(98g) Strong Kinetic Isotope Effect in the Dissociative Chemisorption of H2 On a Pdo(101) Thin Film | AIChE

(98g) Strong Kinetic Isotope Effect in the Dissociative Chemisorption of H2 On a Pdo(101) Thin Film

Authors 

Hakanoglu, C. - Presenter, University of Florida
Hawkins, J. M. - Presenter, University of Florida
Asthagiri, A. - Presenter, University of Florida
Weaver, J. F. - Presenter, University of Florida


In the present study, we examined the dissociative chemisorption of H2 and D2 with PdO(101) using a combination of temperature-programmed reaction spectroscopy (TPRS) experiments and density functional theory (DFT) calculations.
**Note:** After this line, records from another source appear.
(* ===== verification/Ponad.v ===== *)
(** * internal/ponad/server.go: the node daemon

    [Add] sets a client pod up: a tunnel to every egress its annotations name,
    and the routes into it.  The state is the network namespace of the pod
    (the closure of [ns.Do] runs in it; ponad touches no other), the API
    server's answers, the CNI library and the namespace library are
    parameters.  [newError] and [newInternalError] are in [CniPlugin]. *)
From Stdlib Require Import Ascii String.
From S2P Require Import Prelude GoStrings NetAddr NetParse NetIPUtil Netlink SimKernel Tunnel Mocks.
From S2P Require Import FouTunnel NatClient PodWatcher EgressAPI CniPlugin.

Local Open Scope Z_scope.

(** The API server as the daemon reads it. *)
Record Reader := mkReader {
  GetPod : NamespacedName → result Pod;
  GetEgress : NamespacedName → result Egress;
  GetService : NamespacedName → result Service }.

Record server := mkServer { apiReader : Reader; egressPort : Z }.

Definition NewServer (r : Reader) (egressPort : Z) : server := mkServer r egressPort.

(** One iteration of the loop of [listEgress]. *)
Definition egress_names (kv : string * string) : list NamespacedName :=
  let '(k, v) := kv in
  if negb (HasPrefix k EgressAnnotationPrefix) then []
  else
    let ns := slice_from (String.length EgressAnnotationPrefix) k in
    (λ name, mkNamespacedName ns name) <$> Split v comma.

Definition listEgress (range : gmap string string → list (string * string)) (pod : Pod)
    : result (list NamespacedName) :=
  if HostNetwork pod then Ok [] else Ok (range (pod_Annotations pod) ≫= egress_names).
We find that H2 dissociation is highly facile on PdO(101) at temperatures below 100 K, with more than 90% of the initially adsorbed H2 dissociating. Most of the dissociated hydrogen reacts with the surface to produce H2O that desorbs above 350 K during TPRS. The experimental data provides strong evidence that H2 dissociative chemisorption occurs by a precursor-mediated mechanism on PdO(101) wherein molecularly chemisorbed H2 acts as the precursor to dissociation. The TPRS data also reveals that a strong kinetic isotope effect influences the rate of H2 (D2) dissociation on PdO(101) at low temperature. For D2, we find that molecular desorption is strongly favored over dissociation on PdO(101) terraces. DFT calculations predict that H2 binds relatively strongly on PdO(101) by forming R-complexes on coordinatively unsaturated (cus) Pd sites. Using DFT, we identified only a single pathway for H2 dissociation that generates stable products on PdO(101). However, zero-point corrected barriers determined for this pathway fail to explain our experimental observations of facile dissociation of H2 on PdO(101) and a strong kinetic isotope effect which suppresses D2 dissociation. By applying tunneling corrections to DFT-derived rate coefficients, we obtain evidence that quantum-mechanical tunneling dominates the dissociation of H2 on PdO(101) at low temperature, and that differences in tunneling rates are responsible for the large kinetic isotope effect that we observe experimentally.